In the many years of my fishing career I have had the luck to visit many different countries. I fished Ireland a lot and can only say that fishing there was always fantastic. You can’t find a place where pike is fighting harder than in Ireland. Next to that, they grow big. I fished the Baltic, where Västervik turned out to be a super place for pike and seatrout. Regarding the pike, I still have to find a place where I can beat to 254 pike I caught in a five day fishing trip. Among them, some great fish! I was in Canada, fishing for muskie. Having a rod in your hand in the vast wilderness of the Canadian lakes, hunting for the elusive muskie is a life time experience. The most exiting fishing experience has nothing to do with pike. It was salt water in the tropics.

Ahhh you think, spending lots of money for a fish! Trust me, I did not. Yes, I do have a friend, living in famous Cabo San Lucas in Mexico. Stephen is his name. I came across Stephen as a young boy, being a member of the fly tying club I was leading. Stephen was completely crazy about fishing and living not that far away from me, he was on the phone every moment he could find, or took the bike to talk direct. Growing up, Stephen and I started the vertical fishing as we know it now. At eighteen he made a first trip to Mexico to fish from a charter boat for marlin and other big game fish. A year later he went back for a three month stay, working (illegal?) as a deckhand. He maintained doing this, met his present wife, married and found a home far away from the windmills where he used to live. Of course, invitations came from his side, but for one or the other reason, I never made it to his home in Mexico. That is, up to a few years ago. Stephen was always talking about his beach fishing. Casting in the surf was his thing and he set up a guiding job taking Americans to the beach. At the same time, he had a little fishing tackleshop and a nice boat in the harbor. Sure I wanted to go out with his boat. And yes I was hoping to catch some good fish from the boat, but I quickly learned that there was a lot more than just a boat to fish from. Watching all the anglers go out on fast marlin vessels the classic site is a guy, tied up in a chair waiting for a fish to strike. If a fish strikes, the deckhand hands over the rod and the guy in the chair can start to reel in the fish. Watching it more closely, you see the skipper steering the boat in a optimal way to make sure the fish is landed. Often, it is not the angler, but the team deckhand / skipper playing the major part of the game. So… no, this is not what I wanted. If you fish from shore, and make your own cast, pick your own lure and try spotting hunting fish, the game and success or failure is all yours. Beach fishing was the thing we were going for.
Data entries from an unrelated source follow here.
(* ===== verification/Ingress.v ===== *)
(** Ingress.v - what a node does with a write that reaches it: [_topicDecision], [_holdIntercept],
    [_onPub], [_cutDisposition] and [_onKill] (src/src/pubsub/wireHandlers.js), with [_reroute],
    [_rerouteDeclined], [_maybePromoteRoot], [_forwardToRoot] and [_becomeRoot]
    (src/src/pubsub/AxonaManager.js) and the verdicts of src/src/pubsub/dispatch.js.

    A handler is cut at its awaits: [onPub_enter] runs to the first one and says where the write is
    ingested, [Publish.ingestPublish] has the rest, [onPub_exit] what follows its answer.  Where a
    send cannot read its target it throws, and what was done before stays done. *)
From stdpp Require Import base gmap sets list strings.
From Stdlib Require Import ZArith Lia.
From S2P Require Import Prelude HexId Durability Role TopicStore RootClaim.
From S2P Require Import SubTree.
From S2P Require Import Canonical SignedRecords TopicId Stamped MergeMachine Publish WriteFlight.
#[local] Open Scope Z_scope.
#[local] Open Scope js_scope.
#[local] Set Default Proof Using "Type".

(** * Data *)

Definition HOLD_REENTRY_MS : Z := 10000.
Definition HOLD_FWD_MAX : Z := 256.
Definition T_SUB : string := "pubsub:sub".
Definition T_of (ty : wtype) : string := match ty with PUB => "pubsub:pub" | KILL => "pubsub:kill" end.

(** A forward of a held node that may come back: what it relied on. *)
Record hfwd := mk_hfwd { hf_at : Z; hf_topic : Z; hf_type : string; hf_holdAt : Z; hf_root : string; hf_beaconAt : option Z }.

(** The node: its write flights over the shared state, and the ledger of held forwards. *)
Record inode := mk_inode { i_wf : wf; i_fwd : jmap string hfwd }.
Definition img (X : inode) : mgr := wm (i_wf X).
Definition put_img (G : mgr) (X : inode) : inode := mk_inode (with_wm G (i_wf X)) (i_fwd X).
Definition put_fwd (v : jmap string hfwd) (X : inode) : inode := mk_inode (i_wf X) v.
Definition on_img (f : mgr → mgr) (X : inode) : inode := put_img (f (img X)) X.
Definition undeliverable (t : Z) (why : string) : inode → inode := on_img (λ G, emit G (UndeliverableE t why)).

(** A write as it arrives. *)
Record imsg := mk_imsg {
  im_topicId : jsv; im_via : list jsv; im_holdFwd : option string; im_gateFwd : option string; im_stageFwd : bool;
  im_json : string; im_kill : json; im_attemptId : option string; im_hints : hints
}.
Definition with_via (v : list jsv) (m : imsg) : imsg :=
  mk_imsg (im_topicId m) v (im_holdFwd m) (im_gateFwd m) (im_stageFwd m) (im_json m) (im_kill m) (im_attemptId m) (im_hints m).
Definition with_hold (v : string) (m : imsg) : imsg :=
  mk_imsg (im_topicId m) (im_via m) (Some v) (im_gateFwd m) (im_stageFwd m) (im_json m) (im_kill m) (im_attemptId m) (im_hints m).
Definition viaEmpty (m : imsg) : bool := match im_via m with [] => true | _ => false end.
Definition asBig : jsv → js_result Z := asId production.

(** The random values a handler may draw. *)
Record draws := mk_draws { d_hold : string; d_gate : string; d_flight : string; d_attempt : string }.

(** [_topicDecision] *)
Inductive decision := Handle | Reroute | Pass.
#[export] Instance decision_eq_dec : EqDecision decision.
Proof. solve_decision. Defined.
Definition topicDecision (G : mgr) (m : imsg) (isTerminal : bool) : js_result decision :=
  match im_via m with
  | v :: _ =>
      w ← asBig v;
      if w =? nodeId (mcf G) then
        t ← asBig (im_topicId m); Ok (if jhas (axonRoles G) t then Handle else Reroute)
      else Ok (if isTerminal then Reroute else Pass)
  | [] => Ok (if isTerminal then Handle else Pass)
  end.

(** * Sending on *)

(** [_send] *)
Definition wire_send (ty : string) (m : imsg) (X : inode) : inode * js_result unit :=
  match asBig (default (im_topicId m) (head (im_via m))) with
  | Ok n => (on_img (λ G, emit G (SendWire ty n (im_via m) (im_holdFwd m))) X, Ok tt)
  | Throw x => (X, Throw x)
  end.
I know, thinking about beaches at tropical destinations, you think about palm trees, bars at the  beach, cocktails, sun chairs and beds, hot topless chicks in way to tiny swimming trunks and more very pleasant things to look at. I am sorry, you won’t find this on most of the beaches in Cabo. Maybe close to town, but surely not where we fished. The beaches we fished where huge, kilometers long and ending in fast rock formations or some huge boulders of rocks. Often very sharp shaped by the pounding waves hitting the rocks time and time again. The surf can pretty high on the pacific side but is modest on the side of Baja California. Fishing in Cabo San Lucas gives the option to do your fishing in a always optimal place. If the wind is blowing from the Pacific than we fished the Baja California side and opposite. On a day with modest winds, we often preferred to fish the Pacific side where at that time, most baitballs could be seen, and baitball is predators around it. And: also important, the beaches we found where not that far of the town. On Baja side, near the town there are lots of resorts, occupied by the rich and famous. Oh yes, they are there too. Seeing the huge villas, you might think Cabo San Lucas is only for the rich, but this for sure is not so. I have a nice hotel in the centre of the town for only $ 40.00 per day! Mind you even in mid winter the temperature is in the upper twenties Celsius, so what should you do inside a hotel room? Swimming pool there is good and zipping a Margarita is OK on a chair in the shade. Life’s good, but we came to fish, remember!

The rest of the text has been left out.